Je ris, songeant à ces combinaisons proposées, si lointaines de vos propres combinaisons, peut-être? Ah! pauvre moi!
CCXXIX
Philippe à Denise.
11 juillet.
Mon amie,
Avant votre départ, je veux vous envoyer un mot; pardonnez cette écriture difforme; je me suis souvenu avec joie tout à l'heure que, dans mon enfance, j'étais gaucher et, bien qu'assez stupidement on ne m'ait pas appris à me servir de mes deux mains, vous bénéficierez de quelques beaux restes d'instinct.
Je ne me suis battu, ma chérie, ni pour vous, ni pour elle, voilà la vraie vérité. Je me suis battu égoïstement pour moi, parce que ce monsieur m'agaçait. Je m'en suis aperçu tout à coup, et ça m'a fait du bien de détendre mes nerfs dans l'échange de ce coup d'épée.

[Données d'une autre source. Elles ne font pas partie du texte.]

(** One turn of the loop. *)
Lemma writei_step s V bs ip x off l : fstate s V bs ip x -> 0 <= off -> off + Z.of_nat (length l) <= MAXFILE * BSIZE ->
  (0 < length l)%nat -> off mod BSIZE + Z.of_nat (length l) <= BSIZE -> space s bs 6 -> (2 <= nfree s V)%nat ->
  exists a bp s1 s2 s3 s4 s' V' bs' x', bmap pid ip (off / BSIZE) s = Ok (a, s1) /\ get_inode ip s1 = Ok (x', s1) /\
    bread_ pid (i_dev x') a s1 = Ok (bp, s2) /\ upd_data bp (fun d => blit d (Z.to_nat (off mod BSIZE)) l) s2 = Ok (tt, s3) /\
    in_log (log_write bp) s3 = Ok (tt, s4) /\ brelse_ pid bp s4 = Ok (tt, s') /\ wrote s s' V V' bs bs' ip x x' off l 6 2.
Proof using Type.
  intros F Ho Hmax Hl Hle Hsp Hfr. pose proof (Z.mod_pos_bound off BSIZE ltac:(done)) as Hr. pose proof (Z.div_mod off BSIZE ltac:(done)) as Hdm.
  assert (Hbn : 0 <= off / BSIZE < MAXFILE). { split; [apply Z.div_pos; [lia|cbv; done]|apply Z.div_lt_upper_bound; [cbv; done|lia]]. }
  destruct (bmap_run pid s V bs ip x (off / BSIZE) F Hbn) as (a & s1 & V1 & bs1 & x1 & E1 & B); [by apply (space_le s bs 6); [|lia]|done|].
  destruct B as [F1 B2 B3 B4 B5 B6 B7 B8 B9 B10 B11 B12 B13 B14]. pose proof F1 as [G1 H1 Hb1 Hbm1 Hip1 Hdev1 Hok1].
  assert (Hz : fblock V1 (i_d x1) (off / BSIZE) <> 0) by congruence.
  destruct (io_data _ _ _ Hok1 _ Hbn Hz) as [Hdb _]. rewrite B5 in Hdb. destruct (data_block_home s1 V1 a G1 Hdb) as [Hh Hne].
  assert (Hsp1 : space s1 bs1 1). { unfold space in *. rewrite (sr_size _ _ B2), (sr_ops _ _ B2). lia. }
  destruct (bread_rep pid s1 V1 bs1 [] a H1) as (bp & s2 & E2 & H2 & S2);
    [unfold home in Hh; lia|by apply not_elem_of_nil|simpl; pose proof (space_bufs pid s1 V1 bs1 [] 1 H1 Hsp1); lia|].
  destruct (upd_log_rep pid s2 V1 bs1 [(bp, a)] bp a (fun d => blit d (Z.to_nat (off mod BSIZE)) l) H2) as (s3 & s4 & E3 & E4 & H4 & S4).
  { by left. }
  { unfold home in *. by rewrite (sr_start _ _ S2), (sr_size _ _ S2). }
  { rewrite (sr_size _ _ S2). unfold space in Hsp1. lia. }
  { rewrite (sr_ops _ _ S2). apply Hsp1. }
  destruct (brelse_rep pid s4 _ _ [] bp a H4) as (s5 & E5 & H5 & S5). assert (S15 : same_rest s1 s5) by (by etrans; [|etrans]).
  pose proof (sr_env _ _ S15) as Se. set (new := blit (V1 a) (Z.to_nat (off mod BSIZE)) l) in *.
  assert (Hfit : (Z.to_nat (off mod BSIZE) + length l <= length (V1 a))%nat) by (rewrite Hb1; lia).
  exists a, bp, s1, s2, s3, s4, s5, (updV V1 a new), (add_block bs1 a), x1.
  split_and!; try done; [by apply get_inode_run|by rewrite Hdev1|]. rewrite <- B5 in *.
  pose proof (set_data_bits s1 V1 (i_d x1) _ new Hok1 Hbn Hz) as Dbits.
  split; try done.
  - split; try done.
    + eapply geo_same; [done|by eapply rep_lwf|done].
    + intros b. unfold updV. destruct (b =? _); [unfold new; rewrite blit_length; [apply Hb1|by rewrite <- B5]|apply Hb1].
    + rewrite (bmb_env _ _ Se), Dbits. by eapply bitmap_ok_env.
    + by rewrite (sr_icache _ _ S15).
    + by rewrite (sr_dev _ _ Se).
    + eapply inode_ok_env; [done|]. by apply set_data_ok.
  - by etrans.
  - by rewrite (sr_icache _ _ S15).
  - intros k Hk. rewrite (set_data_byte s1) by done. unfold new. rewrite <- B5. rewrite block_write_byte by (try done; lia). by rewrite B7.
  - intros bm Hbm0 Hnz. rewrite (set_data_fblock s1) by done. by rewrite B8.
  - intros bm _ Hb0 Hb2. rewrite (set_data_fblock s1) by done. replace bm with (off / BSIZE); [done|]. unfold BSIZE in *. lia.
  - intros Hall. apply B12, Hall; lia.
  - eapply others_trans; [exact B9|]. intros b. rewrite <- (bmb_env _ _ B2). by apply set_data_others.
  - pose proof (add_block_length bs1 (fblock V1 (i_d x1) (off / BSIZE))). lia.
  - rewrite (nfree_same s1 s5 V1); [lia|apply Se|done].
  - assert (Hthis : forall b, b = fblock V1 (i_d x1) (off / BSIZE) -> exists bm, off / BSIZE <= bm /\ bm * BSIZE < off + Z.of_nat (length l) /\
      fblock (updV V1 (fblock V1 (i_d x1) (off / BSIZE)) new) (i_d x1) bm = b /\ b <> 0).
    { intros b ->. exists (off / BSIZE). rewrite (set_data_fblock s1) by done. split_and!; try done; lia. }
    intros b [Hin| ->]%add_block_elem; [|auto]. destruct (B14 b Hin) as [|[|[|]]]; auto.
Qed.
(** A step that works on the file [d] and takes [k] blocks. *)
Record grown (st : mkst) (V : Z -> block) (d : dinode) (st' : mkst) (V' : Z -> block) (d' : dinode) (k : Z) : Prop := {
  gr_st : mst st' V';
  gr_ino : freeinode st' = freeinode st;
  gr_fb : freeblock st' = freeblock st + k;
  gr_low : forall b, b < 58 -> V' b = V b;
  gr_oth : others s V V' d d';
  gr_d : d' = set_di_addrs (di_addrs d') d;
  gr_keep : forall b, b <> 0 -> owns V d b -> owns V' d' b;
  gr_new : forall b, b <> 0 -> freeblock st <= b < freeblock st' -> owns V' d' b
}.

Lemma grown_refl st V d : mst st V -> grown st V d st V d 0.
Proof using Type. intros H. split; try done; [lia|by destruct d|lia]. Qed.

Lemma grown_trans st1 V1 d1 st2 V2 d2 st3 V3 d3 k1 k2 :
  grown st1 V1 d1 st2 V2 d2 k1 -> grown st2 V2 d2 st3 V3 d3 k2 -> grown st1 V1 d1 st3 V3 d3 (k1 + k2).
Proof using Type.
  intros [A1 A2 A3 A4 A5 A6 A7 A8] [B1 B2 B3 B4 B5 B6 B7 B8]. split; [done|congruence|lia| |by eapply others_trans|..].
  - intros b Hb. by rewrite B4, A4.
  - rewrite B6, A6. by destruct d1.
  - intros b Hb Ho. apply B7; [done|]. by apply A7.
  - intros b Hb Hr. destruct (decide (b < freeblock st2)); [apply B7; [done|]; apply A8; [done|lia]|apply B8; [done|lia]].
Qed.

Lemma mst_bit st V b : mst st V -> 0 <= b -> bit (V (bmb s)) b = (b <? freeblock st).
Proof using Hsb. intros H Hb. rewrite mk_bmb, (ms_map _ _ H). apply bitmap_spec; [pose proof (ms_fb _ _ H); lia|done]. Qed.

(** [freeblock++] allocates a block of [V]. *)
Definition bump (st : mkst) : mkst := mkMk (m_img st) (freeinode st) (freeblock st + 1).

Voilà une psychologie à cent lieues de celle de l'aimable effleurée Suzanne; elle la surprendrait bien.
Ce duel s'est dressé inopinément entre nous; il a surgi sans raison. Ce n'en est pas une que de succéder à un ami de cercle, dans la vie de ces demoiselles; nous nous les repassons ainsi, plus ou moins; Michel avait là une part d'actionnaire que j'ai rachetée temporairement, et c'est tout. La funeste imagination des âmes sensibles découvre, dans ce simple fait, trop de choses qui n'y sont pas.

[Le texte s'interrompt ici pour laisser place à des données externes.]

Lemma namei_run s V fl i f cwd garbage : on_image s V fl -> icache s = replicate NINODE free_inode -> (length fl <= 198)%nat -> Z.of_nat (2 + length fl) mod 32 <> 0 ->
  NoDup (field <$> root_names fl) -> Forall (fun f => no_nul f.1) fl -> fl !! i = Some f -> component f.1 -> (length f.1 < DIRSIZ)%nat ->
  exists ip s' x, namei pid dv cwd garbage (render [(1%nat, f.1)] 0) s = Ok (Some ip, s') /\ on_image s' V fl /\ icache s' !! ip = Some x /\
    i_dev x = 1 /\ i_inum x = dinum (S i) /\ i_ref x = 1 /\ sl_locked (i_lock x) = false /\ i_valid x = false.
Proof using Type.
  intros OI Ic Hl H32 Hnd Hnn Hf Hc Hlen. destruct (root_open s V fl OI Ic) as (k & s1 & s2 & E1 & E2 & OI2 & Hk & Ic2). set (x := mkIn 1 1 1 (mkSl true pid) true (disk_inode s2 V 1)) in *.
  pose proof (oi_made _ _ _ OI2) as M2. assert (Hx : icache s2 !! k = Some x) by (rewrite Ic2; by apply list_lookup_insert_eq; rewrite length_replicate).
  assert (WF : wf_file pid s2 V [] k x) by (by apply (root_wf s2 V fl)). destruct (md_root_fields _ _ _ M2) as [a Ea].
  destruct (dirlookup_hit pid dv s2 V [] k x f.1 (drop (S (length f.1)) garbage) _ _ WF (root_dir_ok s2 V fl (md_root _ _ _ M2) (md_root_fields _ _ _ M2) Hl Hnn)
    ltac:(unfold NBUF; simpl; lia) (proj1 (Forall_lookup _ _) Hnn i f Hf) (root_find s2 V fl (md_root _ _ _ M2) (md_root_fields _ _ _ M2) Hl i f Hnd Hf)) as (ip & s3 & s4 & E4 & [WF3 S3] & Gt).
  { set (j := if decide (k = 0)%nat then 1%nat else 0%nat). exists j, free_inode. split; [|by right]. rewrite Ic2, list_lookup_insert_ne by (unfold j; case_decide; lia). apply lookup_replicate. split; [done|]. unfold j, NINODE. case_decide; lia. }
  pose proof (sr_icache _ _ S3) as Ic3. cbn [x i_dev de_inum] in Gt.
  assert (Hall : forall j y, icache s3 !! j = Some y -> (j = k /\ y = x) \/ (j <> k /\ y = free_inode)).
  { intros j y. rewrite Ic3, Ic2. destruct (decide (j = k)) as [-> |Hne]; [rewrite list_lookup_insert_eq by (by rewrite length_replicate); intros [= <-]; by left|].
    rewrite list_lookup_insert_ne by done. intros [-> _]%lookup_replicate. by right. }
  destruct Gt as [y Hy (Hr & _ & Hin) _|y Hy H0 _ ->]; (destruct (Hall ip y Hy) as [[-> ->]|[Hne ->]]); [unfold dinum in Hin; cbn in Hin; lia|done|done|].
  set (y := mkIn 1 (dinum (S i)) 1 (i_lock free_inode) false (i_d free_inode)) in *. set (s4 := set_icache (<[ip := y]> (icache s3)) s3) in *.
  assert (OI4 : on_image s4 V fl). { eapply on_image_step; [exact OI2|etrans; [exact (sr_env _ _ S3)|by split]|]. apply rep_icache, (fs_rep _ _ _ _ _ _ (wf_state _ _ _ _ _ _ WF3)). }
  assert (H4 : icache s4 !! k = Some x) by (cbn; rewrite list_lookup_insert_ne by done; by rewrite Ic3).
  pose proof (iunlockput_run s4 k x H4 eq_refl eq_refl ltac:(cbn [x i_d]; by rewrite Ea)) as E5. set (s5 := set_icache (<[k := _]> (icache s4)) s4) in E5.
  exists ip, s5, y. split; [|split_and!; try done].
  - unfold namei, namex. rewrite (bind_Ok _ _ _ (Some (ip, put_name garbage f.1)) s5); [done|]. change (head (render [(1%nat, f.1)] 0)) with (Some 47).
    rewrite (bind_Ok _ _ _ 47 s) by done. change (47 =? SLASH) with true. cbv iota. rewrite (bind_Ok _ _ _ _ _ E1). change (length (render [(1%nat, f.1)] 0)) with (S (length (f.1 ++ [0]))). cbn [namex_loop].
    assert (Hsep : separated [(1%nat, f.1)]) by (split; [constructor|constructor; [exact Hc|constructor]]). rewrite skipelem_cons by done. rewrite (bind_Ok _ _ _ (Some (render [] 0, put_name garbage f.1)) s1) by done.
    rewrite (bind_Ok _ _ _ _ _ E2), (bind_Ok _ _ _ _ _ (get_inode_run s2 k x Hx)). cbn [x i_d]. rewrite Ea. cbn [di_type]. change (negb (T_DIR =? T_DIR)) with false. cbv iota. cbn [andb].
    replace (put_name garbage f.1) with (f.1 ++ 0 :: drop (S (length f.1)) garbage) by (unfold put_name; by rewrite (proj2 (Nat.leb_gt _ _))).
    rewrite (bind_Ok _ _ _ _ _ E4). rewrite (bind_Ok _ _ _ _ _ E5). destruct (length (f.1 ++ [0])); cbn [namex_loop]; rewrite skipelem_nil; done.
  - eapply on_image_step; [exact OI4|by split|by apply rep_icache, OI4].
  - cbn. rewrite list_lookup_insert_ne by done. apply list_lookup_insert_eq. by eapply lookup_lt_Some.
Qed.
End Open.
Definition call_pass (cur : nat) (w : wait_call) : M (kst K) wait_end :=
  match w with
  | CallWait => wait_pass cur (wait_kid cur) wait_reap
  | CallWaitx wtime rtime => wait_pass cur (waitx_kid cur) (waitx_reap cur wtime rtime)
  | CallJoin tid stackp => wait_pass cur (join_kid cur tid) (join_reap cur stackp)
  end.

(** The pass followed by [sleep(curproc, &ptable.lock)] up to [swtch];
    [inr] is the saved [intena]. *)
Definition wait_loop (cur : nat) (w : wait_call) : M (kst K) (wait_end + bool) :=
  e ← call_pass cur w;
  match e with
  | WaitSleep => i ← sleep cur (ChanProc cur) LkPtable; mret (inr i)
  | _ => mret (inl e)
  end.

Definition wait (cur : nat) : M (kst K) (wait_end + bool) :=
  lock LkPtable;; wait_loop cur CallWait.
Definition waitx (cur : nat) (wtime rtime : Z) : M (kst K) (wait_end + bool) :=
  lock LkPtable;; wait_loop cur (CallWaitx wtime rtime).
Definition join (cur : nat) (tid stackp : Z) : M (kst K) (wait_end + bool) :=
  lock LkPtable;; wait_loop cur (CallJoin tid stackp).

(** The next pass, when [sleep] returns. *)
Definition wait_resume (cur : nat) (intena : bool) (w : wait_call) : M (kst K) (wait_end + bool) :=
  sleep_return cur intena LkPtable;; wait_loop cur w.
End Proc.
(* ===== verification/Syscall.v ===== *)
(** * System calls: sysproc.c, and the table and [syscall] of syscall.c

    A call ends with its result, asleep on a channel, or in [exit]. *)

From stdpp Require Import prelude strings.
From S2P Require Import Prelude CString Console Spinlock ProcData Kalloc Vm Pipe Bio Log Fs Dir File Proc Kernel Sysfile Exec Sched.

Open Scope Z_scope.

Section Syscall.
Context (cfg : config) (c : nat) (mc : machine) (garbage : list Z).

Notation KM := (M (kst kfs)).
#[local] Instance svc : KernelSvc kfs := kernel_svc mc.

(** ** sysproc.c *)
Definition ret (m : KM Z) : KM sys_end := r ← m; mret (SysRet r).

Definition wait_result (cur : nat) (m : KM (wait_end + bool)) : KM sys_end :=
  e ← m;
  mret (match e with
        | inl (WaitDone pid) => SysRet pid
        | inl _ => SysRet (-1)
        | inr _ => SysSleep (ChanProc cur)
        end).

Definition sys_fork (cur : nat) : KM sys_end := ret (fork cfg c cur).

Definition sys_exit (cur : nat) : KM sys_end := i ← exit cfg c cur; mret (SysGone i).

Definition sys_wait (cur : nat) : KM sys_end := wait_result cur (wait cfg c cur).

(** A call with one, two or three integer arguments; [-1] when one of them
    cannot be fetched. *)
Definition args1 (cur : nat) (f : Z -> KM sys_end) : KM sys_end :=
  o ← argint cur 0; match o with Some a => f a | None => mret (SysRet (-1)) end.
Definition args2 (cur : nat) (f : Z -> Z -> KM sys_end) : KM sys_end :=
  args1 cur (fun a => o ← argint cur 1; match o with Some b => f a b | None => mret (SysRet (-1)) end).
Definition args3 (cur : nat) (f : Z -> Z -> Z -> KM sys_end) : KM sys_end :=
  args2 cur (fun a b => o ← argint cur 2; match o with Some d => f a b d | None => mret (SysRet (-1)) end).

Definition sys_kill (cur : nat) : KM sys_end := args1 cur (fun pid => ret (kill cfg c pid)).

Definition sys_getpid (cur : nat) : KM sys_end := p ← proc_at cur; mret (SysRet (p_tgid p)).

Definition sys_sbrk (cur : nat) : KM sys_end :=
  args1 cur (fun n =>
    p ← proc_at cur;
    r ← growproc c cur n;
    mret (SysRet (if r <? 0 then -1 else s32 (p_sz p)))).

(** The loop of [sys_sleep], entered with [tickslock] held: [n] is compared
    as an unsigned number. *)
Definition sleep_pass (cur : nat) (ticks0 n : Z) : KM sys_end :=
  t ← on_pt (gets ticks);
  if u32 (t - ticks0) <? u32 n then
    p ← proc_at cur;
    if negb (p_killed p =? 0) then unlock c LkTicks;; mret (SysRet (-1))
    else sleep c cur ChanTicks LkTicks;; mret (SysSleep ChanTicks)
  else unlock c LkTicks;; mret (SysRet 0).

Definition sys_sleep (cur : nat) : KM sys_end :=
  args1 cur (fun n => lock c LkTicks;; t ← on_pt (gets ticks); sleep_pass cur t n).

Definition sys_uptime : KM sys_end :=
  lock c LkTicks;; t ← on_pt (gets ticks); unlock c LkTicks;; mret (SysRet (s32 t)).

Definition sys_waitx (cur : nat) : KM sys_end :=
  ow ← argptr cur 0 4;
  match ow with
  | None => mret (SysRet (-1))
  | Some wtime =>
      orr ← argptr cur 1 4;
      match orr with
      | None => mret (SysRet (-1))
      | Some rtime => wait_result cur (waitx cfg c cur wtime rtime)
      end
  end.

Definition sys_getps : KM sys_end := ret (getps cfg c).

Definition sys_clone (cur : nat) : KM sys_end :=
  args3 cur (fun function arg stack => ret (clone cfg c cur (u32 function) (u32 arg) (u32 stack))).

Definition sys_join (cur : nat) : KM sys_end :=
  args2 cur (fun tid stack => wait_result cur (join cfg c cur tid (u32 stack))).

Definition sys_gettid (cur : nat) : KM sys_end := p ← proc_at cur; mret (SysRet (p_pid p)).

(** ** The table *)
Definition syscalls (cur : nat) (num : Z) : option (KM sys_end) :=
  match num with
  | 1 => Some (sys_fork cur)
  | 2 => Some (sys_exit cur)
  | 3 => Some (sys_wait cur)
  | 4 => Some (ret (sys_pipe cfg c mc cur))
  | 5 => Some (sys_read cfg c mc cur)
  | 6 => Some (sys_kill cur)
  | 7 => Some (ret (sys_exec cfg c mc garbage cur))
  | 8 => Some (ret (sys_fstat cfg c cur))
  | 9 => Some (ret (sys_chdir cfg c mc garbage cur))
  | 10 => Some (ret (sys_dup cfg c cur))
  | 11 => Some (sys_getpid cur)
  | 12 => Some (sys_sbrk cur)
  | 13 => Some (sys_sleep cur)
  | 14 => Some sys_uptime
  | 15 => Some (ret (sys_open cfg c mc garbage cur))
  | 16 => Some (sys_write cfg c mc cur)
  | 17 => Some (ret (sys_mknod cfg c mc garbage cur))
  | 18 => Some (ret (sys_unlink cfg c mc garbage cur))
  | 19 => Some (ret (sys_link cfg c mc garbage cur))
  | 20 => Some (ret (sys_mkdir cfg c mc garbage cur))
  | 21 => Some (ret (sys_close cfg c mc cur))
  | 22 => Some (sys_waitx cur)
  | 23 => Some sys_getps
  | 25 => Some (sys_clone cur)
  | 26 => Some (sys_join cur)
  | 27 => Some (sys_gettid cur)
  | 28 => Some (ret (sys_threadinfo cur))
  | _ => None
  end.

Definition set_eax (cur : nat) (r : Z) : KM unit :=
  set_proc cur (fun x => set_p_tf (set_tf_eax (u32 r) (p_tf x)) x).

(** A call that sleeps or exits does not return to [syscall] in this run. *)
Definition syscall (cur : nat) : KM sys_end :=
  p ← proc_at cur;
  let num := s32 (tf_eax (p_tf p)) in
  match syscalls cur num with
  | Some m =>
      e ← m;
      (match e with SysRet r => set_eax cur r | _ => mret tt end);;
      mret e
  | None =>
      cprintf_k "%d %s: unknown sys call %d\n" [CInt (p_pid p); CStr (Some (cstr (p_name p))); CInt num];;
      set_eax cur (-1);;
      mret (SysRet (-1))
  end.
End Syscall.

Si j'ai, par nonchalance, laissé croire à cette charmante horizontale qu'elle valait quelques gouttes de mon sang, c'est galanterie pure. La pauvrette s'en est fait honneur. J'ai eu la charité de lui laisser ses illusions. Dans ce monde-là elles croient que ça les pose, un duel...
Mais vous, mon amie, il faut que vous sachiez la vérité; elle est tout entière dans ce que je vous ai dit: je me suis battu pour moi.